ACTION ITEM »
Among the entries below, only the lines starting at the one with "- destruct (Z.eq_dec" and ending at the one with "destruct (Z.eqb_spec k (2", both included, are to be printed exactly.

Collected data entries

Lemma round_aux_exact_loc (M : positive) (e : Z) :
  let f := fexp prec emax (Zpos (digits2_pos M) + e) in
  e <= f -> f <= 970 ->
  exists k,
    Zpos M / 2 ^ (f - e) <= k <= Zpos M / 2 ^ (f - e) + 1 /\
    (Zpos M mod 2 ^ (f - e) = 0 -> k = Zpos M / 2 ^ (f - e)) /\
    k <= 2 ^ 53 /\ (f = -1074 \/ 2 ^ 52 <= k) /\
    binary_round_aux prec emax false (Zpos M) e loc_Exact = encode k f.
Proof.
  intros f Hef Hf.
  pose proof (digits2_pos_bounds M) as [Dlo Dhi].
  set (d := Zpos (digits2_pos M)) in *.
  assert (Hd : 0 < d) by (subst d; lia).
  assert (Ef : f = Z.max (d + e - 53) (-1074)) by (subst f; apply fexp64).
  unfold binary_round_aux, shr_fexp. cbn [Zdigits2 shr_record_of_loc]. fold d. fold f.
  unfold shr at 1. destruct (f - e) as [| p | p] eqn:En; [ | | lia].
  - (* the mantissa already sits on its grid *)
    cbn [shr_m loc_of_shr_record round_nearest_even Zdigits2 shr_record_of_loc].
    fold d. fold f. rewrite En. cbn [shr shr_m].
    exists (Zpos M). rewrite Z.pow_0_r, Z.div_1_r.
    assert (Hd53 : d <= 53) by lia.
    assert (HM : Zpos M < 2 ^ 53).
    { pose proof (pow2_le d 53 Hd53 ltac:(lia)). lia. }
    repeat split; try lia.
    + destruct (Z.eq_dec f (-1074)) as [E | NE]; [left; exact E | right].
      assert (d = 53) by lia. subst d. rewrite H in Dlo. exact Dlo.
    + replace (e <=? emax - prec) with true by (symmetry; apply Z.leb_le; unfold emax, prec; lia).
      unfold encode. replace (Zpos M =? 0) with false by reflexivity.
      replace (Zpos M =? 2 ^ 53) with false by (symmetry; apply Z.eqb_neq; lia).
      replace f with e by lia. reflexivity.
  - (* p low bits are shifted out and the mantissa is rounded *)
    set (r0 := {| shr_m := Zpos M; shr_r := false; shr_s := false |}).
    pose proof (iter_shr_1_shifted p r0 ltac:(cbn; lia)) as [Em Ex].
    set (mrs := SpecFloat.iter_pos shr_1 p r0) in *.
    change (shr_m r0) with (Zpos M) in Em, Ex.
    set (k := round_nearest_even (shr_m mrs) (loc_of_shr_record mrs)).
    pose proof (round_nearest_even_range (shr_m mrs) (loc_of_shr_record mrs)) as Hk.
    fold k in Hk. rewrite Em in Hk.
    assert (Eef : e + Zpos p = f) by lia. rewrite Eef.
    assert (Pp : 0 < 2 ^ Zpos p) by (apply pow2_pos; lia).
    assert (Hm1 : Zpos M / 2 ^ Zpos p < 2 ^ 53).
    { apply Z.div_lt_upper_bound; [exact Pp |].
      destruct (Z.le_gt_cases (Zpos p) d) as [Hpd | Hpd].
      - assert (d - Zpos p <= 53) by lia.
        pose proof (pow2_le (d - Zpos p) 53 H ltac:(lia)).
        replace d with (Zpos p + (d - Zpos p)) in Dhi by lia.
        rewrite pow2_split in Dhi by lia. nia.
      - pose proof (pow2_le d (Zpos p) ltac:(lia) ltac:(lia)).
        assert (1 <= 2 ^ 53) by (apply (pow2_le 0 53); lia). nia. }
    assert (Hnorm : f = -1074 \/ 2 ^ 52 <= Zpos M / 2 ^ Zpos p).
    { destruct (Z.eq_dec f (-1074)) as [E | NE]; [left; exact E | right].
      assert (Zpos p = d - 53) by lia.
      apply Z.div_le_lower_bound; [exact Pp |].
      replace (d - 1) with (Zpos p + 52) in Dlo by lia.
      rewrite pow2_split in Dlo by lia. lia. }
    assert (Hm0 : 0 <= Zpos M / 2 ^ Zpos p) by (apply Z.div_pos; lia).
    exists k. split; [exact Hk |]. split.
    { intros Hmod. subst k. rewrite (loc_of_exact_rec mrs (Ex eq_refl Hmod)).
      cbn [round_nearest_even]. exact Em. }
    split; [lia |]. split; [lia |].
    unfold encode. destruct (Z.eqb_spec k 0) as [K0 | K0].
    + rewrite K0. cbn [Zdigits2 shr_record_of_loc]. rewrite Z.add_0_l.
      unfold shr. destruct (fexp prec emax f - f) as [| q | q] eqn:Eq; try reflexivity.
      rewrite fexp64 in Eq. lia.
    + destruct k as [| kp | kp]; [lia | | lia].
      cbn [Zdigits2 shr_record_of_loc].
      pose proof (digits2_pos_bounds kp) as [Klo Khi].
      set (d' := Zpos (digits2_pos kp)) in *.
      destruct (Z.eqb_spec (Zpos kp) (2 ^ 53)) as [K53 | K53].
      * assert (Ed' : d' = 54) by (subst d'; apply digits2_pos_unique; rewrite K53; cbn; lia).
        rewrite Ed', fexp64.
        replace (Z.max (54 + f - 53) (-1074) - f) with 1 by lia.
        injection K53 as ->. cbn [shr SpecFloat.iter_pos shr_1 shr_m].
        replace (f + 1 <=? emax - prec) with true
          by (symmetry; apply Z.leb_le; unfold emax, prec; lia).
        reflexivity.
      * assert (Ed' : d' <= 53).
        { destruct (Z.le_gt_cases d' 53) as [L | G]; [exact L | exfalso].
          pose proof (pow2_le 53 (d' - 1) ltac:(lia) ltac:(lia)). lia. }
        unfold shr. rewrite fexp64.
        destruct (Z.max (d' + f - 53) (-1074) - f) as [| q | q] eqn:Eq; [ | lia | ];
          cbn [shr_m];
          replace (f <=? emax - prec) with true
            by (symmetry; apply Z.leb_le; unfold emax, prec; lia);
          reflexivity.
Qed.

Lemma bounded_inv m e :
  bounded prec emax m e = true ->
  -1074 <= e <= 971 /\ Zpos m < 2 ^ 53 /\ (e = -1074 \/ 2 ^ 52 <= Zpos m).
Proof.
  unfold bounded, canonical_mantissa. rewrite fexp64.
  intros H. apply andb_true_iff in H as [Hc He].
  apply Z.eqb_eq in Hc. apply Z.leb_le in He. unfold emax, prec in He.
  pose proof (digits2_pos_bounds m) as [Dlo Dhi].
  set (d := Zpos (digits2_pos m)) in *.
  assert (Hd : 0 < d) by (subst d; lia).
  split; [lia |]. split.
  - pose proof (pow2_le d 53 ltac:(lia) ltac:(lia)). lia.
  - destruct (Z.eq_dec e (-1074)) as [E | NE]; [left; exact E | right].
    assert (d = 53) by lia. replace (d - 1) with 52 in Dlo by lia. exact Dlo.
Qed.

Lemma bounded_intro m e :
  -1074 <= e <= 971 -> Zpos m < 2 ^ 53 -> (e = -1074 \/ 2 ^ 52 <= Zpos m) ->
  bounded prec emax m e = true.
Proof.
  intros He Hm Hn. unfold bounded, canonical_mantissa. rewrite fexp64.
  pose proof (digits2_pos_bounds m) as [Dlo Dhi].
  set (d := Zpos (digits2_pos m)) in *.
  assert (Hd : 0 < d) by (subst d; lia).
  assert (Hd53 : d <= 53).
  { destruct (Z.le_gt_cases d 53) as [L | G]; [exact L | exfalso].
    pose proof (pow2_le 53 (d - 1) ltac:(lia) ltac:(lia)). lia. }
  apply andb_true_iff. split; [apply Z.eqb_eq | apply Z.leb_le; unfold emax, prec; lia].
  destruct Hn as [E | Hn]; [lia |].
  assert (d = 53); [| lia].
  destruct (Z.le_gt_cases 53 d) as [L | G]; [lia | exfalso].
  pose proof (pow2_le d 52 ltac:(lia) ltac:(lia)). lia.
Qed.

Lemma encode_good k f :
  0 <= k <= 2 ^ 53 -> -1074 <= f <= 970 -> (f = -1074 \/ 2 ^ 52 <= k) ->
  good (encode k f) /\ fixed (encode k f) = k * 2 ^ (f + scale).
Proof.
  intros Hk Hf Hn. unfold encode, scale.
  destruct (Z.eqb_spec k 0) as [K0 | K0].
  { subst k. split; [split; reflexivity | reflexivity]. }
  destruct (Z.eqb_spec k (2 ^ 53)) as [K53 | K53].
  { subst k. split; [split; [| reflexivity] |].
    - cbn [valid_binary]. apply bounded_intro; [lia | reflexivity | right; reflexivity].
    - cbn [fixed cond_Zopp]. unfold scale.
      replace (f + 1 + 2148) with (1 + (f + 2148)) by lia.
      rewrite pow2_split by lia. change (2 ^ 1) with 2.
      change (Zpos (2 ^ 52)) with (2 ^ 52). change (2 ^ 53) with (2 ^ 52 * 2). lia. }
  assert (Ek : Zpos (Z.to_pos k) = k) by (apply Z2Pos.id; lia).
  split; [split; [| reflexivity] |].
  - cbn [valid_binary]. apply bounded_intro; rewrite ?Ek; lia.
  - cbn [fixed cond_Zopp]. rewrite Ek. reflexivity.
Qed.

Lemma compare_canonical m1 e1 m2 e2 :
  bounded prec emax m1 e1 = true -> bounded prec emax m2 e2 = true ->
  match e1 ?= e2 with
  | Lt => Lt
  | Gt => Gt
  | Eq => Pos.compare_cont Eq m1 m2
  end = (Zpos m1 * 2 ^ (e1 + scale) ?= Zpos m2 * 2 ^ (e2 + scale)).
Proof.
  intros B1 B2. unfold scale.
  apply bounded_inv in B1 as (E1 & M1 & N1). apply bounded_inv in B2 as (E2 & M2 & N2).
  destruct (Z.compare_spec e1 e2) as [E | L | G].
  - subst e2. pose proof (pow2_pos (e1 + 2148) ltac:(lia)) as P.
    change (Pos.compare_cont Eq m1 m2) with (Zpos m1 ?= Zpos m2).
    apply Zmult_compare_compat_r. lia.
  - symmetry. apply Z.compare_lt_iff.
    replace (e2 + 2148) with ((e2 - e1) + (e1 + 2148)) by lia.
    rewrite (pow2_split (e2 - e1) (e1 + 2148)) by lia.
    pose proof (pow2_pos (e1 + 2148) ltac:(lia)) as P.
    pose proof (pow2_le 1 (e2 - e1) ltac:(lia) ltac:(lia)) as Q. change (2 ^ 1) with 2 in Q.
    assert (2 ^ 52 <= Zpos m2) by lia.
    change (2 ^ 53) with (2 ^ 52 * 2) in M1.
    assert (Zpos m1 < Zpos m2 * 2 ^ (e2 - e1)) by nia. nia.
  - symmetry. apply Z.compare_gt_iff.
    replace (e1 + 2148) with ((e1 - e2) + (e2 + 2148)) by lia.
    rewrite (pow2_split (e1 - e2) (e2 + 2148)) by lia.
    pose proof (pow2_pos (e2 + 2148) ltac:(lia)) as P.
    pose proof (pow2_le 1 (e1 - e2) ltac:(lia) ltac:(lia)) as Q. change (2 ^ 1) with 2 in Q.
    assert (2 ^ 52 <= Zpos m1) by lia.
    change (2 ^ 53) with (2 ^ 52 * 2) in M2.
    assert (Zpos m2 < Zpos m1 * 2 ^ (e1 - e2)) by nia. nia.
Qed.

Lemma fixed_nonneg x : good x -> 0 <= fixed x.
Proof.
  intros [Hv Hn]. destruct x as [s | s | | s m e]; cbn in *; try lia.
  destruct s; [discriminate Hn |]. cbn.
  apply bounded_inv in Hv as (E & _ & _).
  pose proof (pow2_pos (e + scale) ltac:(unfold scale; lia)). lia.
Qed.

Lemma SFcompare_fixed x y :
  good x -> good y -> SFcompare x y = Some (fixed x ?= fixed y).
Proof.
  intros [Vx Nx] [Vy Ny].
  destruct x as [sx | sx | | sx mx ex]; try discriminate Nx;
  destruct y as [sy | sy | | sy my ey]; try discriminate Ny; cbn in Vx, Vy, Nx, Ny.
  - reflexivity.
  - destruct sy; [discriminate Ny |]. cbn [SFcompare fixed cond_Zopp].
    apply bounded_inv in Vy as (E & _ & _).
    pose proof (pow2_pos (ey + scale) ltac:(unfold scale; lia)).
    f_equal. symmetry. apply Z.compare_lt_iff. lia.
  - destruct sx; [discriminate Nx |]. cbn [SFcompare fixed cond_Zopp].
    apply bounded_inv in Vx as (E & _ & _).
    pose proof (pow2_pos (ex + scale) ltac:(unfold scale; lia)).
    f_equal. symmetry. apply Z.compare_gt_iff. lia.
  - destruct sx; [discriminate Nx |]. destruct sy; [discriminate Ny |].
    cbn [SFcompare fixed cond_Zopp]. f_equal. apply compare_canonical; assumption.
Qed.

Lemma SFleb_fixed x y : good x -> good y -> SFleb x y = (fixed x <=? fixed y).
Proof.
  intros Gx Gy. unfold SFleb. rewrite (SFcompare_fixed x y Gx Gy).
  unfold Z.leb. destruct (fixed x ?= fixed y); reflexivity.
Qed.

Lemma SFltb_fixed x y : good x -> good y -> SFltb x y = (fixed x <? fixed y).
Proof.
  intros Gx Gy. unfold SFltb. rewrite (SFcompare_fixed x y Gx Gy).
  unfold Z.ltb. destruct (fixed x ?= fixed y); reflexivity.
Qed.

Lemma grid_lower M P E q rm k l :
  0 < P -> 0 < E -> M = P * q + rm -> 0 <= rm < P -> q <= k ->
  l * (P * E) <= M * E -> l * (P * E) <= k * (P * E).
Proof.
  intros HP HE HM Hrm Hk H.
  assert (H1 : l * P <= M).
  { apply (Z.mul_le_mono_pos_r _ _ E HE). lia. }
  assert (H2 : l <= q) by nia.
  apply Z.mul_le_mono_nonneg_r; [nia | lia].
Qed.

PROBLEM SOLUTION »
  - destruct (Z.eq_dec e (-1074)) as [E | NE]; [left; exact E | right].
    assert (d = 53) by lia. replace (d - 1) with 52 in Dlo by lia. exact Dlo.
Qed.

Lemma bounded_intro m e :
  -1074 <= e <= 971 -> Zpos m < 2 ^ 53 -> (e = -1074 \/ 2 ^ 52 <= Zpos m) ->
  bounded prec emax m e = true.
Proof.
  intros He Hm Hn. unfold bounded, canonical_mantissa. rewrite fexp64.
  pose proof (digits2_pos_bounds m) as [Dlo Dhi].
  set (d := Zpos (digits2_pos m)) in *.
  assert (Hd : 0 < d) by (subst d; lia).
  assert (Hd53 : d <= 53).
  { destruct (Z.le_gt_cases d 53) as [L | G]; [exact L | exfalso].
    pose proof (pow2_le 53 (d - 1) ltac:(lia) ltac:(lia)). lia. }
  apply andb_true_iff. split; [apply Z.eqb_eq | apply Z.leb_le; unfold emax, prec; lia].
  destruct Hn as [E | Hn]; [lia |].
  assert (d = 53); [| lia].
  destruct (Z.le_gt_cases 53 d) as [L | G]; [lia | exfalso].
  pose proof (pow2_le d 52 ltac:(lia) ltac:(lia)). lia.
Qed.

Lemma encode_good k f :
  0 <= k <= 2 ^ 53 -> -1074 <= f <= 970 -> (f = -1074 \/ 2 ^ 52 <= k) ->
  good (encode k f) /\ fixed (encode k f) = k * 2 ^ (f + scale).
Proof.
  intros Hk Hf Hn. unfold encode, scale.
  destruct (Z.eqb_spec k 0) as [K0 | K0].
  { subst k. split; [split; reflexivity | reflexivity]. }
  destruct (Z.eqb_spec k (2 ^ 53)) as [K53 | K53].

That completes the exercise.